En 2012 se fundó la asociación Amigos de Ayapango A.C. en el pueblo donde vivían los abuelos de la veterinaria. Tan sólo en la cabecera municipal, donde residen unas 2,000 personas, Lola identificó a unos 50 niños y jóvenes discapacitados que no tenían acceso a ninguna terapia.
“Pensé que debía conseguir caballos para practicar allí la equinoterapia”, dice. Después de muchas gestiones y trámites, el 10 de enero de 2013 logró que el Estado Mayor Presidencial le donara dos caballos, a los que decidieron llamar “Sargento” y “Coronel”. “Los caballos más aptos para la equinoterapia deben tener lomo largo, ser mansos y poder juntar las patas traseras con las delanteras”, explica Lola.
Tras adiestrar a los animales con ayuda de su esposo, estaba lista para ofrecer equinoterapia en un terreno del centro de Ayapango que su abuelo le heredó. “No fue fácil convencer a la gente de que no pertenecemos a ningún grupo político ni religioso y que tampoco tenemos fines de lucro”. Las terapias a caballo son gratuitas, y los gastos de mantenimiento, comida, equipo y cuidado de los animales corren por cuenta de Lola y su familia. “Ayudar es una forma de agradecer lo que Dios nos ha dado”, dice.
Desde entonces, todos los sábados ella y su esposo se levantan a las 6 de la mañana para ir a Ayapango desde su casa en Tlalnepantla. El tiempo del trayecto varía entre una hora y media y tres horas, dependiendo del tránsito.
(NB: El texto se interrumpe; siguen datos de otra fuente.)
(** A squashed prefetch is nobody's request. *)
Lemma owed_hard top t r x tgt ts : Forall soft_only (pool (regs t)) -> regs t !! r = Some x ->
  tl_list (targets x) = tgt :: ts -> pk_cmd (t_pkt tgt) = HardPFReq -> owed top [view_target tgt] = [].
Proof.
  intros Hs Hr El Hc. apply owed_none. constructor; [|done].
  rewrite Forall_forall in Hs. specialize (Hs (view_target tgt)).
  unfold expects. rewrite bool_decide_eq_false_2; [done|]. intros Hf.
  assert (v_hard (view_target tgt) = false) as Hv.
  { apply Hs; [|done]. eapply pool_elem; [done|]. by eapply front_elem. }
  cbn in Hv. by apply bool_decide_eq_false_1 in Hv.
Qed.

Lemma snoop_prefetch_moved env r x tgt ts t t' b : Forall soft_only (pool (regs t)) ->
  regs t !! r = Some x -> tl_list (targets x) = tgt :: ts -> pk_cmd (t_pkt tgt) = HardPFReq ->
  snoop_prefetch env r (t_pkt tgt) t = Ok (t', b) -> moved [] [] t t'.
Proof.
  intros Hs Hx El Hc. unfold snoop_prefetch. cbv zeta. intros E.
  destruct (prefetchSquashed _).
  - run_in E. match goal with E : forceDeallocateTarget _ _ _ _ = Ok _ |- _ =>
      apply forceDeallocateTarget_moves in E as
        ((x' & tgt' & ts' & Hx' & El' & Hm) & Hb & Ha & He & Hr) end.
    rewrite Hx in Hx'. injection Hx' as <-. rewrite El in El'. injection El' as <- <-. subst b0.
    match goal with E : (if _ then clearBlocked _ _ ?t1 else Ok ?t1) = Ok _ |- _ =>
      destruct (shrink_backpressure env (queue_of r t) m l t t' _ eq_refl Ha He Hr) as [S Hb];
      [by cbv zeta; rewrite get_set_queue|] end.
    pose proof (moved_queue (queue_of r t) m l t t' [view_target tgt] [] Hm ltac:(done) S Hb) as M.
    by rewrite (owed_hard _ t r x tgt ts) in M.
  - destruct (memInhibitAsserted _); run_in E; [by eapply markInService_moved|apply moved_nothing].
Qed.

Lemma bus_packet_moved r ob p t t' p' : bus_packet r ob p t = Ok (t', p') -> moved [] [] t t'.
Proof.
  unfold bus_packet. intros E. run_in E.
  match goal with E : updM r ?f (regs t) = Ok ?h |- _ =>
    assert (Hq : moved [] [] t (set_regs h t)) by
      (apply quiet_set_regs; eapply moves_updM; [exact E|done]) end.
  by opens.
Qed.

Lemma getTimingPacket_moved env t t' o : Forall soft_only (pool (regs t)) ->
  getTimingPacket env t = Ok (t', o) -> moved [] [] t t'.
Proof.
  intros Hs. unfold getTimingPacket, getTarget. intros E. run_in E.
  destruct r as [r|]; [|run_in E; apply moved_nothing]. run_in E.
  apply aget_Ok in E1. destruct (tl_list (targets r0)) as [|tgt ts] eqn:El; [done|].
  injection E2 as ->. destruct r2; [run_in E; apply moved_nothing|]. run_in E.
  match goal with E : (if decide _ then _ else _) = Ok (?t1, ?b) |- _ =>
    assert (Hm : moved [] [] t t1) end.
  { clear E. match goal with E : (if ?d then _ else _) = _ |- _ => destruct d as [Hc|_] end;
      [|opens; apply moved_nothing].
    opens. by eapply snoop_prefetch_moved. }
  eapply moved_then; [exact Hm|]. destruct b; run_in E; [by eapply bus_packet_moved|apply moved_nothing].
Qed.

Lemma moved_passed g n t t' : moved g n t t' -> passed g n t t'.
Proof. by intros []. Qed.
Lemma passed_then t1 t2 t3 g n : passed [] [] t1 t2 -> passed g n t2 t3 -> passed g n t1 t3.
Proof.
  intros [D1 S1 B1] [D2 S2 B2]. split; [|by auto|by auto]. rewrite !app_nil_r in D1. by rewrite D2, D1.
Qed.
Lemma passed_mem q t : passed [] [] t (t <| memSide := q |>).
Proof. split; [done|done|]. by intros []. Qed.

Lemma sendDeferred_passed env peer ok t t' dep : Forall soft_only (pool (regs t)) ->
  cache_sendDeferredPacket env peer ok t = Ok (t', dep) -> passed [] [] t t'.
Proof.
  intros Hs. unfold cache_sendDeferredPacket. intros E. run_in E.
  match goal with E : (if deferredPacketReady _ _ then _ else _) = Ok (?t1, ?d) |- _ =>
    assert (Hm : passed [] [] t t1) end.
  { clear E. opens; try exact (passed_mem _ _);
    match goal with E : getTimingPacket _ _ = Ok (?t1, _) |- _ =>
      apply getTimingPacket_moved, moved_passed in E as Hg; [|done] end;
    try match goal with E : markInServiceInternal _ _ _ _ = Ok _ |- _ =>
      apply markInService_moved, moved_passed in E as Hi; eapply passed_then; [exact Hg|];
      eapply passed_then; [|exact Hi] end;
    try (eapply passed_then; [exact Hg|]); exact (passed_mem _ _). }
  eapply passed_then; [exact Hm|].
  match goal with E : (if deferredPacketReady _ _ then _ else _) = _ |- _ => clear E end.
  destruct (negb _); opens; [exact (passed_mem _ _)|apply moved_passed, moved_nothing].
Qed.

Lemma mem_send_passed env peer ok t t' dep : Forall soft_only (pool (regs t)) ->
  mem_processSendEvent env peer ok t = Ok (t', dep) -> passed [] [] t t'.
Proof.
  intros Hs. unfold mem_processSendEvent. intros E. run_in E.
  eapply passed_then; [|eapply sendDeferred_passed; [|exact E]]; [|done].
  exact (passed_mem _ _).
Qed.

Lemma mem_retry_passed env peer ok t t' dep : Forall soft_only (pool (regs t)) ->
  mem_retry env peer ok t = Ok (t', dep) -> passed [] [] t t'.
Proof. intros Hs. unfold mem_retry. intros E. run_in E. by eapply sendDeferred_passed. Qed.
End sends.

(** ** Responses from the memory side *)

Section responses.
Context {T : Type} `{Policy T} `{CpuSide}.
Implicit Types (t : TCache T) (p : CPkt).

(** A response belongs to a register that is in service, and is meant for its
    first target: it carries its request.  A whole-line write that is acknowledged had been asked for by
    requests that need a response. *)
Definition answers (pkt : CPkt) (r : nat) t : Prop :=
  exists x, regs t !! r = Some x /\ inService x = true /\
    (forall tgt ts, tl_list (targets x) = tgt :: ts ->
       (pk_req pkt) <| extraData := 0 |> = (pk_req (t_pkt tgt)) <| extraData := 0 |>) /\
    (pk_cmd pkt = WriteInvalidateResp -> Forall (fun tgt => t_source tgt = FromCPU ->
       needsResponse (pk_cmd (t_pkt tgt)) = true) (lists x)).

Lemma calm_clear_wait env t t' :
  clearBlocked env Blocked_PendingWriteInvalidate t = Ok t' -> calm [] [] t t'.
Proof.
  intros E. destruct (clearBlocked_Ok env Blocked_PendingWriteInvalidate (cause_holds t) t t')
    as [S Hb]; [done..|].
  apply (moved_state t t' S). destruct S as (S1 & S2 & S3 & S4 & S5 & S6). intros Hbp.
  apply (backpressure_of _ _ (Hb Hbp)); by rewrite ?S1, ?S2, ?S4.
Qed.

Lemma settle_calm o t t' : settle_write_invalidate o t = Ok t' -> calm [] [] t t'.
Proof.
  unfold settle_write_invalidate. intros E. opens; try apply calm_refl;
  repeat match goal with
  | E : on_cache _ _ = Ok _ |- _ => apply calm_on_cache in E; [|intros; apply _]
  end; try done; by repeat (eapply calm_then; [eassumption|]).
Qed.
Una vez que arriban a su destino preparan a Sargento y a Coronel, a fin de dejarlos listos para llevar de paseo a los jinetes especiales.
Éstos pronto empiezan a llegar: Gael, quien tiene dos años de edad y retraso psicomotor, Gerardo (tres años, síndrome de Lennox-Gastaut), los hermanos Juan Ángel (nueve años, parálisis cerebral) y Rafael (tres años, estrabismo), Iris (nueve años, parálisis cerebral), Fernando (nueve años, autismo) y Erick (19 años, discapacidad intelectual). Hay seis personas en la lista de espera, pero por el momento Lola y su familia no tienen recursos para atender a más gente.
“Hacen falta fisioterapeutas, neurólogos y psicólogos voluntarios”, dice ella. “Me gustaría formar gente del pueblo para que me ayude en las terapias. Hemos pedido apoyo a diversas instituciones porque necesitamos un auto para llevar a los niños de su casa al centro de equinoterapia, pero hasta ahora no lo hemos recibido”.
El uso del caballo como herramienta terapéutica es una práctica que tiene grandes resultados en todo el mundo. Erick, quien antes no hablaba ni sonreía, ahora convive con sus compañeros; Iris se puede sentar sin que la sostengan, y Fernando convive más con su papá. En México la equinoterapia sigue creciendo, pero aún es una alternativa costosa.